Every line of the records below from the line with "(** ** The JSON decoder behind [json.loads]" up to and including the line with "string) (remaining : nat)" must be reproduced exactly, and no line outside that range.

Top of Records supplied

(** * AI orchestrator: generation pipeline

    A shallow embedding of [services/ai-orchestrator]: [config.py],
    [core_integration.py] and the [/orchestrate] handler of [service.py].

    Python values are an inductive type, a [dict] is an association list in
    insertion order with unique keys, a [str] is a [string] holding its UTF-8
    bytes, floats stay symbolic.  Exceptions are outcomes of a small
    state-and-error monad; the state counts the clock readings and records
    the calls made to the collaborators (file system, remote API). *)

From Stdlib Require Import String Ascii List ZArith NArith Arith Bool Lia DecimalString.
Import ListNotations.
Open Scope string_scope.
Set Warnings "-register-all".

(** ** Python values *)

(** Floats are never computed with: a float is the literal it was read from,
    one of the three JSON constants, a reading of [perf_counter], or a
    difference of two floats. *)
Inductive pyfloat : Type :=
| FLit (lexeme : string)
| FNaN
| FPosInf
| FNegInf
| FClock (reading : nat)
| FSub (a b : pyfloat).

Inductive pyval : Type :=
| PNone
| PBool (b : bool)
| PInt (z : Z)
| PFloat (f : pyfloat)
| PStr (s : string)
| PList (l : list pyval)
| PDict (d : list (string * pyval)).

Definition dict := list (string * pyval).

(** The value stored under [k], if any. *)
Fixpoint dict_lookup (d : dict) (k : string) : option pyval :=
  match d with
  | [] => None
  | (k', v) :: d' => if String.eqb k' k then Some v else dict_lookup d' k
  end.

(** [d.get(k, default)]. *)
Definition dict_get (d : dict) (k : string) (default : pyval) : pyval :=
  match dict_lookup d k with
  | Some v => v
  | None => default
  end.

(** [d[k] = v]: an existing key keeps its place and takes the new value, a
    new key goes last. *)
Fixpoint dict_set (d : dict) (k : string) (v : pyval) : dict :=
  match d with
  | [] => [(k, v)]
  | (k', v') :: d' =>
      if String.eqb k' k then (k, v) :: d' else (k', v') :: dict_set d' k v
  end.

(** Truth value of an object, as [or], [and], [not] and [if] test it.
    [nonzero] says which floats differ from zero. *)
Definition truthy (nonzero : pyfloat -> bool) (v : pyval) : bool :=
  match v with
  | PNone => false
  | PBool b => b
  | PInt z => negb (Z.eqb z 0)
  | PFloat f => nonzero f
  | PStr s => negb (String.eqb s "")
  | PList l => match l with [] => false | _ => true end
  | PDict d => match d with [] => false | _ => true end
  end.

Definition py_or (nonzero : pyfloat -> bool) (a b : pyval) : pyval :=
  if truthy nonzero a then a else b.

Definition type_name (v : pyval) : string :=
  match v with
  | PNone => "NoneType"
  | PBool _ => "bool"
  | PInt _ => "int"
  | PFloat _ => "float"
  | PStr _ => "str"
  | PList _ => "list"
  | PDict _ => "dict"
  end.

(** ** Exceptions

    An exception is its class and its string form [str(e)].  Every exception
    of the model is an instance of [Exception], so [except Exception] handles
    them all; what is raised past [Exception] (an interrupt, the
    cancellation of the task) is outside the model. *)
Inductive exn_class : Type :=
| Exception_
| ValueError
| JSONDecodeError
| AttributeError
| RecursionError
| OtherError (name : string).

Record exn : Type := mkExn { exn_cls : exn_class; exn_str : string }.

Inductive outcome (A : Type) : Type :=
| Return (a : A)
| Raise (e : exn).
Arguments Return {A} a.
Arguments Raise {A} e.

Definition is_JSONDecodeError (e : exn) : bool :=
  match exn_cls e with JSONDecodeError => true | _ => false end.

(** ** The JSON decoder behind [json.loads]

    The decoder of the standard library, in its default configuration
    (strict, no hooks).  Positions are kept as the length of the input that
    is left, and turned into an index when the error is built. *)
Module json.

Definition dquote : ascii := "034"%char.
Definition backslash : ascii := "\"%char.

Definition decimal (n : nat) : string := NilZero.string_of_uint (Nat.to_uint n).

Inductive perr : Type :=
| StopIteration (remaining : nat)
| ErrMsg (msg : string) (remaining : nat)
| RecursionErr (what : string)
| IntDigitsErr (digits : nat)
| LoopBound.

Definition presult (A : Type) : Type := (perr + A)%type.

Definition is_ws (c : ascii) : bool :=
Ascii.eqb c " " || Ascii.eqb c "009" || Ascii.eqb c "010" || Ascii.eqb c "013".

Fixpoint skip_ws (s : list ascii) : list ascii :=
match s with
| c :: r => if is_ws c then skip_ws r else s
| [] => []
end.

Definition is_digit (c : ascii) : bool :=
((48 <=? nat_of_ascii c) && (nat_of_ascii c <=? 57))%nat.

Fixpoint span_digits (s : list ascii) : list ascii * list ascii :=
match s with
| c :: r =>
    if is_digit c then let (ds, r') := span_digits r in (c :: ds, r')
    else ([], s)
| [] => ([], [])
end.

Definition hex_val (c : ascii) : option N :=
let n := N_of_ascii c in
if (48 <=? n)%N && (n <=? 57)%N then Some (n - 48)%N
else if (97 <=? n)%N && (n <=? 102)%N then Some (n - 87)%N
else if (65 <=? n)%N && (n <=? 70)%N then Some (n - 55)%N
else None.

Definition hex4 (a b c d : ascii) : option N :=
match hex_val a, hex_val b, hex_val c, hex_val d with
| Some x, Some y, Some z, Some w => Some (((x * 16 + y) * 16 + z) * 16 + w)%N
| _, _, _, _ => None
end.

(** [chr(cp)] as UTF-8 bytes (a lone surrogate takes the three-byte form). *)
Definition chr (cp : N) : string :=
let b (n : N) := ascii_of_N n in
if (cp <? 128)%N then String (b cp) ""
else if (cp <? 2048)%N then
  String (b (192 + cp / 64)%N) (String (b (128 + cp mod 64)%N) "")
else if (cp <? 65536)%N then
  String (b (224 + cp / 4096)%N)
    (String (b (128 + (cp / 64) mod 64)%N) (String (b (128 + cp mod 64)%N) ""))
else
  String (b (240 + cp / 262144)%N)
    (String (b (128 + (cp / 4096) mod 64)%N)
       (String (b (128 + (cp / 64) mod 64)%N) (String (b (128 + cp mod 64)%N) ""))).

Definition is_high_surrogate (c : N) : bool := (55296 <=? c)%N && (c <=? 56319)%N.
Definition is_low_surrogate (c : N) : bool := (56320 <=? c)%N && (c <=? 57343)%N.
Definition join_surrogates (hi lo : N) : N :=
(65536 + ((hi - 55296) * 1024 + (lo - 56320)))%N.

Definition unescape (c : ascii) : option ascii :=
if Ascii.eqb c dquote then Some dquote
else if Ascii.eqb c backslash then Some backslash
else if Ascii.eqb c "/" then Some "/"%char
else if Ascii.eqb c "b" then Some "008"%char
else if Ascii.eqb c "f" then Some "012"%char
else if Ascii.eqb c "n" then Some "010"%char
else if Ascii.eqb c "r" then Some "013"%char
else if Ascii.eqb c "t" then Some "009"%char
else None.

Definition snoc (acc : string) (c : ascii) : string := acc ++ String c "".

(** [scanstring]: [s] starts after the opening quote, [begin] is what was
  left at that quote. *)
Fixpoint scanstring (begin : nat) (s : list ascii) (acc : string)
: presult (string * list ascii) :=
match s with
| [] => inl (ErrMsg "Unterminated string starting at" begin)
| c :: r =>
    if Ascii.eqb c dquote then inr (acc, r)
    else if Ascii.eqb c backslash then
      match r with
      | [] => inl (ErrMsg "Unterminated string starting at" begin)
      | e :: r1 =>
          if Ascii.eqb e "u" then
            match r1 with
            | h1 :: h2 :: h3 :: h4 :: r2 =>
                match r2 with
                | [] => inl (ErrMsg "Invalid \uXXXX escape" (length r))
                | _ :: _ =>
                    match hex4 h1 h2 h3 h4 with
                    | None => inl (ErrMsg "Invalid \uXXXX escape" (length r))
                    | Some uni =>
                        match r2 with
                        | b :: u :: g1 :: g2 :: g3 :: g4 :: r3 =>
                            if is_high_surrogate uni && (0 <? length r3)%nat
                               && Ascii.eqb b backslash && Ascii.eqb u "u"
                            then
                              match hex4 g1 g2 g3 g4 with
                              | None =>
                                  inl (ErrMsg "Invalid \uXXXX escape" (S (length r3 + 4)))
                              | Some uni2 =>
                                  if is_low_surrogate uni2
                                  then scanstring begin r3
                                         (acc ++ chr (join_surrogates uni uni2))
                                  else scanstring begin r2 (acc ++ chr uni)
                              end
                            else scanstring begin r2 (acc ++ chr uni)
                        | _ => scanstring begin r2 (acc ++ chr uni)
                        end
                    end
                end
            | _ => inl (ErrMsg "Invalid \uXXXX escape" (length r))
            end
          else
            match unescape e with
            | Some ch => scanstring begin r1 (snoc acc ch)
            | None => inl (ErrMsg "Invalid \escape" (length s))
            end
      end
    else if (nat_of_ascii c <=? 31)%nat then
      inl (ErrMsg "Invalid control character at" (length s))
    else scanstring begin r (snoc acc c)
end.

Fixpoint int_of_digits (ds : list ascii) (acc : Z) : Z :=
match ds with
| [] => acc
| d :: r => int_of_digits r (acc * 10 + (Z.of_nat (nat_of_ascii d) - 48))%Z
end.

Bottom of Records supplied

= Task answer =
(** ** The JSON decoder behind [json.loads]

    The decoder of the standard library, in its default configuration
    (strict, no hooks).  Positions are kept as the length of the input that
    is left, and turned into an index when the error is built. *)
Module json.

Definition dquote : ascii := "034"%char.
Definition backslash : ascii := "\"%char.

Definition decimal (n : nat) : string := NilZero.string_of_uint (Nat.to_uint n).

Inductive perr : Type :=
| StopIteration (remaining : nat)
| ErrMsg (msg : string) (remaining : nat)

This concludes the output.